# An equilibrium property of subsets of $\mathbb{R}^{n}$

Let $A\subset\mathbb{R}^{n}$ be a closed set and $\phi(x)=e^{-||x||^{2}}$, $x\in\mathbb{R}^{n}$. We shall say that $A$ is an "equilibrium set", if

$x\in\partial A$ $\Leftrightarrow\int_{A}\phi(x-u)du=\int_{\mathbb{R} ^{n}\backslash A}\phi(x-u)du$.

For example, the infinite chessboard defines an equilibrium set in $\mathbb{R}^{2}$. I obtained such "equilibrium sets" as stationary points (equilibrium states) of some dynamical system.

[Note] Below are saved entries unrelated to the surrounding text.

(* ===== verification/HwkeyLinkDemo.v ===== *)
(** The theorems on the table of handles and on the unit tests at concrete
    states: the scripted kernel, the fake random number device, and a toy
    cipher that knows the unit tests' ciphertext. *)

From S2P Require Import Prelude Ipc HwrngDev Evp Hwkey HwkeyProps HwkeyCorrect HwkeyProvider HwkeyDemo Watch HwkeyTable HwkeyTest HwkeyTestCorrect HwkeyTestPasses HwkeyLink HwrngTestCorrect.

Module LinkDemo.
#[local] Instance uapi : Uapi := Sim.uapi.
#[local] Instance kernel : Kernel script := Sim.kernel.
#[local] Instance laws : KernelLaws script := Sim.kernel_laws.
#[local] Existing Instances Fake.dev Fake.laws.
#[local] Existing Instances HwkeyDemo.iface HwkeyDemo.platform.

(** * 1. The table *)

Section TableDemo.
#[local] Existing Instances HwkeyDemo.evp HwkeyDemo.evp_laws HwkeyDemo.evp_cbc HwkeyDemo.provider.

(** The client that holds a handle presents its token. *)
Lemma hwkey_refines_table_witness :
  wp (hwkey_chan_handler token_fuel (UEvent 100 8) 1) (λ _ w',
    client_step (_keys HwkeyDemo.cfg) 8 HwkeyDemo.tester 1
      (table (loc (HwkeyDemo.w HwkeyDemo.get_key))) 1 (trace (HwkeyDemo.w HwkeyDemo.get_key))
      (table (loc w')) (dev w') (trace w')) (HwkeyDemo.w HwkeyDemo.get_key).
Proof.
  apply (hwkey_refines_table [] (UEvent 100 8) 1 HwkeyDemo.tester);
    [apply HwkeyDemo.demo_hwkey_ok|apply lookup_singleton_eq|done..].
Defined.
End TableDemo.

(** * 2. The unit tests *)

(** The toy cipher, except on the unit tests' ciphertext. *)
Definition vector : bytes * bytes * bytes :=
  (_unittest_key32, replicate 16 0, drop 16 _unittest_encrypted_key32).
Definition decrypt (k iv ct : bytes) : bytes :=
  if bool_decide ((k, iv, ct) = vector) then UNITTEST_DERIVED_KEYSLOT else ToyEvp.crypt k iv ct.

#[local] Instance evp : Evp Z := {|
  evp_call := evp_call (Evp := ToyEvp.toy_evp Z);
  evp_decrypt_update _ k iv ct d := ((true, decrypt k iv ct), d);
  evp_encrypt_update := evp_encrypt_update (Evp := ToyEvp.toy_evp Z);
  evp_final := evp_final (Evp := ToyEvp.toy_evp Z);
  evp_iv_length := evp_iv_length (Evp := ToyEvp.toy_evp Z);
  evp_key_length := evp_key_length (Evp := ToyEvp.toy_evp Z);
  evp_block_size := evp_block_size (Evp := ToyEvp.toy_evp Z);
  hkdf := hkdf (Evp := ToyEvp.toy_evp Z);
  aes_decrypt _ := decrypt;
  aes_encrypt := aes_encrypt (Evp := ToyEvp.toy_evp Z);
  hkdf_sha256 := hkdf_sha256 (Evp := ToyEvp.toy_evp Z)
|}.

Lemma length_decrypt k iv ct : length (decrypt k iv ct) = length ct.
Proof.
  unfold decrypt. case_bool_decide as E; [by injection E as -> -> ->|]. unfold ToyEvp.crypt. apply length_fmap.
Qed.

#[local] Instance evp_laws : EvpLaws Z.
Proof.
  destruct (ToyEvp.toy_evp_laws Z). split; try done; intros.
  - apply length_decrypt.
  - cbn in *. simplify_eq. by rewrite length_decrypt.
  - cbn in *. by simplify_eq.
Qed.
#[local] Instance evp_cbc : EvpCbc Z.
Proof. destruct (ToyEvp.toy_evp_cbc Z). by split. Qed.

(** A library that puts the tests' connections and messages on the script. *)
#[local] Instance lib : HwkeyLib script := {|
  lib_dial s := Script (sc_next s) [HWCRYPTO_UNITTEST_APP_UUID] (sc_sends s) (sc_msgs s) (sc_allocs s);
  lib_deliver _ m s := Script (sc_next s) (sc_peers s) (sc_sends s) [m] (sc_allocs s);
  lib_request id := [0; 0; 0; 0] ++ id;
  lib_derive_request ver src := [2; 0; ver; 0] ++ src;
  lib_answer bs := (bs !!! 1%nat, drop 4 bs);
  lib_version bs := bs !!! 2%nat;
  lib_rc st := if st =? 0 then NO_ERROR else if st =? 5 then ERR_NOT_FOUND
               else if st =? 6 then -26 else if st =? 3 then -23 else st;
  lib_already_exists := -26;
  lib_bad_handle := -19;
  lib_not_valid := -23;
  lib_max_size := 128;
  lib_rng n := (NO_ERROR, seqZ 0 n);
  lib_rand := 7
|}.
#[local] Instance lib_laws : HwkeyLibLaws script.
Proof. by split. Qed.

Definition cfg : config := Config true None false None false None None.
Lemma link_cfg_ok : config_ok cfg.
Proof. by split. Qed.
#[local] Instance provider : HwkeyProvider (watched Z) := fake_provider cfg.

(** The service as it starts, with no client. *)
Definition idle : world (hwkey_state (watched Z)) (watched Z) script :=
  World (HwkeyState ∅ [] (replicate 2049 0) (replicate 2048 0) (Some (_keys cfg))) (Watched 1 false)
    Sim.quiet [].
Definition start : world ut_state unit (linked Z script) :=
  World (UtState [] (-1) (replicate 256 0) (replicate 1024 0)) tt (Linked idle ∅ false) [].
Definition stack (n : Z) : bytes := replicate (Z.to_nat n) 204.

Lemma idle_ok : link_ok HWCRYPTO_UNITTEST_APP_UUID (_keys cfg) (env start).
Proof.
  split_and!; [done| |intros s p Hs; exact (False_ind _ (lookup_empty_Some _ _ Hs))]. exists []. split.
  - apply Permutation_refl.
  - apply NoDup_nil_2.
  - apply NoDup_nil_2.
  - apply Forall_nil_2.
  - by vm_compute.
  - by vm_compute.
  - intros slots [= <-]. apply (keys_slot_ok cfg link_cfg_ok).
  - intros p c Hc. exact (False_ind _ (lookup_empty_Some _ _ Hc)).
Qed.

#[local] Instance client : HwkeyClient (linked Z script) :=
  link_client 99 1 8 4 HWCRYPTO_UNITTEST_APP_UUID (_keys cfg).
#[local] Instance service : KeyService (linked Z script) :=
  link_service HWCRYPTO_UNITTEST_APP_UUID (_keys cfg).

Lemma hwkey_tests_on_service_witness :
  wpt (run_hwkey_tests stack true) (λ _ w',
    checks (loc w') = [] ∧ sessions (env w') = ∅ ∧ opaque_handles (loc (served (env w'))) = []) start.
Proof.
  apply (hwkey_tests_on_service cfg 99 1 8 4 stack start);
    [by split| |split; [|by vm_compute..]|by vm_compute|apply idle_ok|done|done].
  - intros n Hn. unfold stack. rewrite length_replicate. lia.
  - intros src. pose proof (hkdf_sha256_length (Z.of_nat (length src)) fake_device_key
      (uuid_bytes HWCRYPTO_UNITTEST_APP_UUID) src (Zle_0_nat _)). unfold service_kdf, kdf_for. lia.
Defined.

(** Here nothing goes wrong, so the tests do pass. *)
Lemma the_tests_run :
  match run_hwkey_tests stack true start with
  | Ret _ w' => trouble (env w') = false ∧ checks (loc w') = []
  | Halt _ _ => False
  end.
Proof. by vm_compute. Qed.

Lemma stats_test_correct_witness :
  wp stats_test (λ _ w',
    total (_hist (loc w')) = 256000 ∧
    checks (loc w') =
      if deviation 1000 (_hist (loc w')) / 256 <? 50 then [] else ["average dev"%string]) start.
Proof.
  apply (stats_test_correct start); [|by vm_compute|by vm_compute; lia].
  intros e. exists (seqZ 0 256), e. split_and!; [done|done|].
  apply Forall_forall. intros b Hb%elem_of_seqZ. unfold is_byte. lia.
Defined.
End LinkDemo.
(* ===== verification/HwrngLinkDemo.v ===== *)
(** The random number tests on their service at a concrete state: a kernel that
    keeps the message for the service, and a service that has just started. *)

From S2P Require Import Prelude Ipc HwrngDev Hwrng HwkeyTest HwkeyTestCorrect HwrngTestCorrect HwrngLink.

Module HwrngLinkDemo.
#[local] Instance uapi : Uapi := Sim.uapi.
#[local] Existing Instances Fake.dev Fake.laws.
#[local] Existing Instance Demo.iface.

(** The message that waits, and the next handle. *)
Definition mailbox : Type := bytes * Z.

#[local] Instance kernel : Kernel mailbox := {|
  k_port_create _ _ _ _ e := (e.2, (e.1, e.2 + 1));
  k_accept _ e := ((Z.max 0 e.2, "tester"%string), (e.1, e.2 + 1));
  k_set_cookie _ e := (0, e);
  k_close _ e := (0, e);
  k_send _ bs e := (Z.of_nat (length bs), e);
  k_recv _ mn mx e :=
    let n := Z.of_nat (length e.1) in
    if (mn <=? n) && (n <=? mx) then ((n, e.1), ([], e.2)) else ((-19, []), e);
  k_alloc e := (true, e)
|}.

(** A length in little-endian order; rand answers what is in the second place. *)
#[local] Instance lib : HwrngLib mailbox := {|
  rng_dial e := e;
  rng_deliver _ m e := (m, e.2);
  rng_message n := [n mod 256; n / 256 mod 256; n / 65536 mod 256; n / 16777216];
  rng_rand e := (e.2 * 7919, (e.1, e.2 + 1))
|}.

#[local] Instance lib_laws : HwrngLibLaws mailbox.
Proof.
  split.
  - intros h n e rc bs v _ E Hrc. cbn in E. case_match; injection E as <- <- _; [done|lia].
  - intros n Hn. cbn. rewrite <- (u32_small n) at 5 by done. f_equal.
    pose proof (Z_div_mod_eq_full n 256). pose proof (Z_div_mod_eq_full (n / 256) 256).
    pose proof (Z_div_mod_eq_full (n / 65536) 256).
    rewrite (Z.div_div n 256 256) in * by lia. change (256 * 256) with 65536 in *.
    rewrite (Z.div_div n 65536 256) in * by lia. change (65536 * 256) with 16777216 in *. lia.
Qed.

(** The other calls of the client libraries. *)
Definition no_keys : HwkeyClient (rng_linked Z mailbox) := {|
  ERR_ALREADY_EXISTS := -30; ERR_BAD_HANDLE := -9; ERR_NOT_VALID := -7;
  HWKEY_OPAQUE_HANDLE_MAX_SIZE := 128;
  k_hwkey_open e := (-2, e);
  k_hwkey_close _ e := (tt, e);
  k_hwkey_get_keyslot_data _ _ _ e := ((-2, [], 0), e);
  k_hwkey_derive _ _ _ e := ((-2, [], 0), e);
  k_trusty_rng_hw_rand _ e := ((-2, []), e);
  k_rand e := (0, e)
|}.

Definition start : rng_linked Z mailbox :=
  RngLinked (World hwrng_init Fake.counter0 ([], 100) []) None false.
#[local] Instance tests_client : HwkeyClient (rng_linked Z mailbox) := rng_client 7 1 8 no_keys.

(** The first request opens the session. *)
Example first_request :
  let '((rc, data), e) := link_rand 7 1 8 5 start in
  rc = 0 ∧ data = [1; 2; 3; 4; 5] ∧ rng_session e = Some 1%positive ∧ rng_trouble e = false ∧
  (link_rand 7 1 8 3 e).1 = ((0, [6; 7; 8]) : Z * bytes).
Proof. by vm_compute. Qed.

Definition w : world ut_state unit (rng_linked Z mailbox) :=
  World (UtState [] 0 (replicate 256 0) (replicate 1024 0)) tt start [].

Lemma hwrng_tests_on_service_witness :
  wpt (show_data_test;; var_rng_req_test;; stats_test) (λ _ w',
    checks (loc w') = [] ∧ _hist (loc w') = replicate 256 1000) w.
Proof.
  eapply wpt_mono; [apply (hwrng_tests_on_service 7 1 8 no_keys) with (cs := []) (hist := replicate 256 0)|].
  - split; reflexivity.
  - exists Fake.counter0. split; [|done..|by vm_compute]. split; [|done|done].
    exists []. apply hwrng_init_ok.
  - done.
  - intros _ w' (d & Hr). split; [exact (rest_checks _ _ _ _ _ _ Hr)|exact (rest_hist _ _ _ _ _ _ Hr)].
Defined.

(** On this kernel no call fails, so requests are served. *)
Example requests_served :
  match (show_data_test;; var_rng_req_loop 2;; stats_loop 1 256) w with
  | Ret _ w' => rng_trouble (env w') = false ∧ checks (loc w') = []
  | Halt _ _ => False
  end.
Proof. by vm_compute. Qed.
End HwrngLinkDemo.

So, I am asking have someone seen such equilibrium property, or something similar to, somewhere in the literature.

This definition rises some 'not real' geometrical questions:

1) Are there any interesting (curious) examples of equilibrium sets in the plane?

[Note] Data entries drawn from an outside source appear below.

(* ===== verification/Prelude.v ===== *)
(** * A verification library for zhengqi.cpp

    zhengqi.cpp is a C++ network library in the manner of a reactor: an event
    loop per thread polls descriptors and dispatches to channels; on top of it
    are timers, buffered TCP connections, a server, a client that reconnects and
    an HTTP server; below it are utilities for dates, time zones, strings,
    logging, synchronisation and thread pools.  This library translates those
    parts into executable Rocq definitions and proves what makes them correct.
    Paths below are under src/.

    ** The parts and their files

    Ground: [Prelude] (machine integers as [Z] with their wrap-around, the error
    monad [res] with its causes, bytes, slices, searching, automation),
    [Printf] (the formatting the code gets from snprintf), [CString] (the C string
    functions), [StdMap] (ordered
    containers over the interface [StrictOrder]).

    utility/: [Date] (Date.h, Date.cpp: Julian day numbers), [Timestamp],
    [TimeZone] with [ZoneLookup] and [ZoneFile] (TimeZone.cpp: conversions, the
    lookup of transitions, the reader of zone files), [StringPiece], [LogStream]
    (FixedBuffer, the stream, formatSI and formatIEC), [MinuteHourCounter],
    [Mutex] (MutexLock, one step per access), [Sync] (Condition,
    CountDownLatch), [Queues] (BlockingQueue, BoundedBlockingQueue), [Thread]
    (Atomic.h, CurrentThread, Thread), [ThreadPool] with [PoolFacts], [Local]
    (Singleton, ThreadLocal, ThreadLocalSingleton, WeakCallback, Exception),
    [Logging] (Logger), [LogFile] (AppendFile, LogFile), [AsyncLogging] with
    [AsyncFacts], [ReadFile] (ReadSmallFile), [Proc] with [ProcFacts]
    (ProcessInfo, and the process and system inspectors that print it).

    networking/: [Endian] and [Buffer]; [Channel]; [Poller], the interface of
    the two pollers as the class [Poller] with its laws [PollerSpec] and
    [PollerFrame], which [EPollPoller] and [PollPoller] implement and every
    client is proved against; [Interest] (channels and pollers together);
    [TimerQueue] with [TimerFacts], and [LoopTimers] (addTimer, cancel and
    EventLoop's runAt, runAfter, runEvery from any thread); [EventLoop] with [LoopFacts];
    [TcpConnection] with [ConnFacts] and [ConnProtocol]; [Connector] with
    [ConnectorFacts]; [Sockets] with [SocketsFacts] (SocketsOps.cpp,
    InetAddress.cpp); [Socket] (Socket.cpp); [EventLoopThread]; [TcpServer] with [ServerFacts] (Acceptor, EventLoopThreadPool,
    TcpServer); [TcpClient] with [ClientFacts], over [Connector].

    networking/http/: [Http] (HttpRequest.h, HttpContext.cpp, HttpResponse.cpp,
    HttpServer.cpp), [HttpParser], [HttpTyped], [HttpExchange], [HttpAnswer],
    [HttpSession] (the callbacks on a TcpConnection), [HttpMain] (the server as an
    object, over [TcpServer]); networking/inspect/: [Inspector] (the registry and
    the routing of Inspector.cpp), [InspectorMain] (the object, its constructor and
    start, and PerformanceInspector.cpp), [Favicon] (the icon it serves).

    networking-examples/: [Socks4a] (socks4a.cpp), [Tunnel] (tunnel.h) and
    [Balancer] (balancer.cpp) of socks4a/; [Socks5] with [Socks5Facts]
    (socks5_proxy.cpp and socks5_proxy_multithreaded.cpp), [Libco] and [LibcoMain]
    (socks5_proxy_libco.cpp: a client's coroutine and the accepting one) of socks5/; [Cdns] (Resolver.cpp); [Curl]
    (Curl.cpp) and [Download] (download.cpp).

    ** How the code is represented

    A class is a module with a record [t] of its members and a definition per
    member function, under the function's name; enums are inductive types.
    Objects behind pointers that are shared (channels, timers) live in a heap
    from addresses to objects.  A call that can fail returns [res]: an assertion
    that does not hold is [AssertFailed], LOG_FATAL and its kin are [Fatal], the
    exceptions of std::string and std::vector are [LengthError] and [OutOfRange],
    and what C++ leaves undefined (signed overflow, a dangling pointer, an index
    outside an array) is [Undefined].  What the kernel or the C library answers
    (read, write, accept, inet_ntop, gmtime_r, fwrite, the clock) is an
    argument, or a class with the laws of its documentation, for which a witness
    gives an instance.

    Threads are explicit: an operation takes the id of the thread it runs on, a
    loop is known by its thread, and where several threads act on one object the
    model is a step function on a world, with a reachability relation over all
    interleavings.  A step is what runs under one lock, or between two points
    where another thread can be seen.  User callbacks are the lists of calls
    they make, or arguments.

    ** What is proved

    Buffers and bytes: the buffer refines a byte queue with a prependable front
    under every sequence of operations; integers and lines round trip; [readFd]
    puts what readv returned at the end.  The address text of a socket, a
    timestamp, a date, a UTC time and a zone file without leap seconds each round
    trip; the zone lookup is the linear search, and local times go back to their
    instant, those in an overlap only if a further transition follows.
    Strings and log streams compare and format as specified.

    The reactor: on both pollers the kernel is always asked for exactly the
    events of the registered channels; the timer queue's two sets agree, due
    timers run, and the timerfd is set to the earliest after an interrupt and is
    never late, with timers added and cancelled by any thread; the event loop
    loses no wakeup, but for functors its own thread queues before it runs, runs
    functors once each in order, and touches no dead channel.

    Connections: the messages that the loop's thread and others hand to [send]
    reach the kernel whole, complete and each thread's in order, with the
    shutdown after them; the callbacks come in their protocol; the connector
    closes or hands over every socket once and backs off; the server's registry
    and the client's single connection hold in every interleaving.

    HTTP: parsing does not depend on how the bytes are cut, always ends, and
    inverts printing; every request a callback sees is well typed; and from end to
    end, through parser, callback, buffers, connection and counter, requests in
    pieces are answered in order up to the one that closes the connection.  The
    inspector routes requests to the commands registered, its index lists just
    these, and its pages are not cut.

    Proxies and clients: a tunnel relays both directions in order and complete,
    under its flow control; the SOCKS4a handshake does not depend on how its
    request arrives, nor does that of SOCKS5 when no piece has bytes of both
    greeting and request and the first five bytes of the request come together,
    and a session goes from the greeting to the tunnel
    and its removal; the balancer deals its clients round robin; the coroutine
    proxy serves a client to the end, and has passed on all it received; the
    resolver forgets no query, and fails an assertion just when c-ares closes a
    socket whose channel is active; the transfers fail none while each has one
    socket at a time; the parts of a download are the whole file.

    Threads: a mutex excludes and its holder is right whenever it is asked,
    which is why the other models take a critical section as one step; the
    bounded queue and the thread pool lose no wakeup and keep order, [stop] comes
    to an end, [startLoop] returns the loop of the new thread in every
    interleaving in which the thread is created and nothing in the loop quits it,
    singletons and thread-local objects are made once per process
    or thread, and the asynchronous logger writes every line in order, and has
    flushed all it wrote whenever it waits.  A log
    line is its head, the message and its place, within the buffer.  Files and
    the tables of /proc are read whole, up to the limit asked for.

    Some theorems show where the code does not do what it means to (a wait of a
    fraction of a second, cancelling a timer in its own callback, closing a
    connection twice in a race, a send that nothing protects, formatSI's width,
    a quit lost to a loop that has not started, a tcp_info reported the wrong
    way round, a timer read after it was deleted, an inspector whose constructor
    follows null pointers, an address bound before it may be reused, a functor
    queued before the loop runs, a loop that quits itself under its owner, a log
    line in the first second of 1970, an hour that is 60 minute buckets, the
    overlap before a zone's last transition, a zone with leap seconds, a SOCKS5
    client that does not wait for its greeting's answer).

    ** Bounds and fuel

    Loops are structural where they can be.  Decimal conversion has the binary
    logarithm of its argument as fuel, [convert_loop] 64 steps (an int64 has at
    most 20 digits), the binary search the length of its list, the HTTP parser
    one step more than the bytes in the buffer; each is shown to be enough
    ([dec_go_fuel], [convert] and [parseRequest] specifications).  Loops that
    depend on what the outside answers ([AppendFile.append_loop], the reads and
    writes of [Libco], the events of [Curl]) recurse on the answers.  Reading a
    file has its length and one more as fuel, the relay of [Libco] the length of
    the client's data and one more; that both are enough is part of
    [readFile_reads] and [libco_session].  The theorem on the server's names is for listening addresses of at
    most 51 characters and fewer than 2^31 connections.

    ** What is not modelled

    gperftools, libcurl, c-ares and the scheduler of the coroutines beyond what
    they answer or promise; the main functions of the examples, and the options
    they pass to these libraries; log lines inside other components; casts and mix-ins (Types.h, copyable, noncopyable), which have no
    behaviour; smart pointers beyond who owns what.  Doubles are IEEE
    binary64 where they are printed (LogStream, ProcessInspector) and parameters
    elsewhere.  Tests and the vendored test framework are left out. *)

From stdpp Require Export prelude gmap strings list.
From Stdlib Require Export ZArith Lia.
From Stdlib Require Export Strings.Byte.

2) Which are the equilibrium sets in $\mathbb{R}^{1}$?

3) And finally, is it possible to describe these sets in purely geometrical terms?

Another interesting question could be the description of equilibrium sets in $\mathbb{S}^{2}$ for an appropriate bump function insread of $\phi(x)$.

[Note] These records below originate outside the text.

(** [memchr]: [nullptr] when the byte does not occur in the range. *)
Definition memchr (v : list byte) (start : Z) (c : byte) (n : Z) : option Z :=
  let i := Z.of_nat (find_idx (is_char c) (slice v start n)) in
  if i =? zlen (slice v start n) then None else Some (start + i).

Definition findEOL (b : t) : option Z := memchr (buffer_ b) (peek b) x0a (readableBytes b).

Definition findEOL_from (b : t) (start : Z) : res (option Z) :=
  assert! peek b <=? start;
  assert! start <=? beginWrite b;
  Ok (memchr (buffer_ b) start x0a (u64 (beginWrite b - start))).

Definition retrieveAll (b : t) : t := mk (buffer_ b) kCheapPrepend kCheapPrepend.

Definition retrieve (b : t) (len : Z) : res t :=
  assert! len <=? readableBytes b;
  Ok (if len <? readableBytes b
      then mk (buffer_ b) (u64 (readerIndex_ b + len)) (writerIndex_ b)
      else retrieveAll b).

Definition retrieveInt64 (b : t) : res t := retrieve b 8.
Definition retrieveInt32 (b : t) : res t := retrieve b 4.
Definition retrieveInt16 (b : t) : res t := retrieve b 2.
Definition retrieveInt8 (b : t) : res t := retrieve b 1.

Definition retrieveUntil (b : t) (end_ : Z) : res t :=
  assert! peek b <=? end_;
  assert! end_ <=? beginWrite b;
  retrieve b (u64 (end_ - peek b)).

Definition retrieveAsString (b : t) (len : Z) : res (list byte * t) :=
  assert! len <=? readableBytes b;
  let result := slice (buffer_ b) (peek b) len in
  b ← retrieve b len;
  Ok (result, b).

Definition retrieveAllAsString (b : t) : res (list byte * t) :=
  retrieveAsString b (readableBytes b).

(** The piece's pointer and length; the length is the readable count narrowed to
    [int]. *)
Definition toStringPiece (b : t) : Z * Z := (peek b, i32 (readableBytes b)).

Definition makeSpace (b : t) (len : Z) : res t :=
  if u64 (writableBytes b + prependableBytes b) <? u64 (len + kCheapPrepend) then
    v ← vec_resize (buffer_ b) (u64 (writerIndex_ b + len));
    Ok (mk v (readerIndex_ b) (writerIndex_ b))
  else
    assert! kCheapPrepend <? readerIndex_ b;
    let readable := readableBytes b in
    let data := slice (buffer_ b) (readerIndex_ b) (writerIndex_ b - readerIndex_ b) in
    let b' := mk (blit (buffer_ b) kCheapPrepend data) kCheapPrepend (u64 (kCheapPrepend + readable)) in
    assert! readable =? readableBytes b';
    Ok b'.

Definition ensureWritableBytes (b : t) (len : Z) : res t :=
  b ← (if writableBytes b <? len then makeSpace b len else Ok b);
  assert! len <=? writableBytes b;
  Ok b.

Definition hasWritten (b : t) (len : Z) : res t :=
  assert! len <=? writableBytes b;
  Ok (mk (buffer_ b) (readerIndex_ b) (u64 (writerIndex_ b + len))).

Definition unwrite (b : t) (len : Z) : res t :=
  assert! len <=? readableBytes b;
  Ok (mk (buffer_ b) (readerIndex_ b) (u64 (writerIndex_ b - len))).

(** [append(data, len)]; the StringPiece and [void *] overloads call it. *)
Definition append (b : t) (data : list byte) : res t :=
  b ← ensureWritableBytes b (zlen data);
  let b := mk (blit (buffer_ b) (beginWrite b) data) (readerIndex_ b) (writerIndex_ b) in
  hasWritten b (zlen data).

Definition prepend (b : t) (data : list byte) : res t :=
  assert! zlen data <=? prependableBytes b;
  let reader := u64 (readerIndex_ b - zlen data) in
  Ok (mk (blit (buffer_ b) reader data) reader (writerIndex_ b)).

(** The argument is converted to the unsigned parameter of [hostToNetwork],
    its result back to the signed [be64]; [append] copies the object. *)
Definition appendInt64 (b : t) (x : Z) : res t := append b (le_split 8 (swrap 64 (hostToNetwork64 (uwrap 64 x)))).
Definition appendInt32 (b : t) (x : Z) : res t := append b (le_split 4 (swrap 32 (hostToNetwork32 (uwrap 32 x)))).
Definition appendInt16 (b : t) (x : Z) : res t := append b (le_split 2 (swrap 16 (hostToNetwork16 (uwrap 16 x)))).
Definition appendInt8 (b : t) (x : Z) : res t := append b (le_split 1 x).

Definition prependInt64 (b : t) (x : Z) : res t := prepend b (le_split 8 (swrap 64 (hostToNetwork64 (uwrap 64 x)))).
Definition prependInt32 (b : t) (x : Z) : res t := prepend b (le_split 4 (swrap 32 (hostToNetwork32 (uwrap 32 x)))).
Definition prependInt16 (b : t) (x : Z) : res t := prepend b (le_split 2 (swrap 16 (hostToNetwork16 (uwrap 16 x)))).
Definition prependInt8 (b : t) (x : Z) : res t := prepend b (le_split 1 x).

Definition peekInt64 (b : t) : res Z :=
  assert! 8 <=? readableBytes b;
  let be64 := swrap 64 (le_combine (slice (buffer_ b) (peek b) 8)) in
  Ok (swrap 64 (networkToHost64 (uwrap 64 be64))).
Definition peekInt32 (b : t) : res Z :=
  assert! 4 <=? readableBytes b;
  let be32 := swrap 32 (le_combine (slice (buffer_ b) (peek b) 4)) in
  Ok (swrap 32 (networkToHost32 (uwrap 32 be32))).
Definition peekInt16 (b : t) : res Z :=
  assert! 2 <=? readableBytes b;
  let be16 := swrap 16 (le_combine (slice (buffer_ b) (peek b) 2)) in
  Ok (swrap 16 (networkToHost16 (uwrap 16 be16))).
Definition peekInt8 (b : t) : res Z :=
  assert! 1 <=? readableBytes b;
  Ok (swrap 8 (le_combine (slice (buffer_ b) (peek b) 1))).

Definition readInt64 (b : t) : res (Z * t) := r ← peekInt64 b; b ← retrieveInt64 b; Ok (r, b).
Definition readInt32 (b : t) : res (Z * t) := r ← peekInt32 b; b ← retrieveInt32 b; Ok (r, b).
Definition readInt16 (b : t) : res (Z * t) := r ← peekInt16 b; b ← retrieveInt16 b; Ok (r, b).
Definition readInt8 (b : t) : res (Z * t) := r ← peekInt8 b; b ← retrieveInt8 b; Ok (r, b).

Definition shrink (b : t) (reserve : Z) : res t :=
  other ← new kInitialSize;
  other ← ensureWritableBytes other (u64 (readableBytes b + reserve));
  let '(data, len) := toStringPiece b in
  (* a negative length is a huge one as a size_t, and append copies out of range *)
  other ← (if len <? 0 then Err Undefined else append other (slice (buffer_ b) data len));
  Ok (swap b other).1.

(** What [readv] reports: an errno, or the bytes it stored, in order, into the
    vectors it was given. *)
Inductive readv_result :=
  | ReadvError (errno : Z)
  | ReadvData (data : list byte).

Definition extraBufSize : Z := 65536.

(** The vectors passed to [readv]: the writable space, and the 64 KiB stack
    buffer when the writable space is smaller than that. *)
Definition readFd_iov (b : t) : list Z :=
  let writable := writableBytes b in
  let iovcnt := if writable <? extraBufSize then 2%nat else 1%nat in
  take iovcnt [writable; extraBufSize].

Definition readFd (sys_readv : list Z -> readv_result) (b : t) : res (t * Z * option Z) :=
  let writable := writableBytes b in
  match sys_readv (readFd_iov b) with
  | ReadvError errno => Ok (b, -1, Some errno)
  | ReadvData data =>
      let n := zlen data in
      let b := mk (blit (buffer_ b) (writerIndex_ b) (take (Z.to_nat writable) data))
                  (readerIndex_ b) (writerIndex_ b) in
      let extraBuf := drop (Z.to_nat writable) data in
      if n <=? writable then
        Ok (mk (buffer_ b) (readerIndex_ b) (u64 (writerIndex_ b + n)), n, None)
      else
        let b := mk (buffer_ b) (readerIndex_ b) (size b) in
        b ← append b (take (Z.to_nat (n - writable)) extraBuf);
        Ok (b, n, None)
  end.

Note also that the equilibrium condition may be simplified by requiring that for some fixed $\alpha>0$

$x\in\partial A$ $\Leftrightarrow m(A\cap B(x,\alpha))=m((\mathbb{R} ^{n}\backslash A)\cap B(x,\alpha))$,

where $B(x,\alpha)$ is the ball with center $x$ and radius $\alpha$ and $m$ is the Lebesgue measure. Then the class of 'equilibrium sets' seems much wider and depends on $\alpha$. For example, the infinite chessboards with different sides define equilibrium sets for small $\alpha$.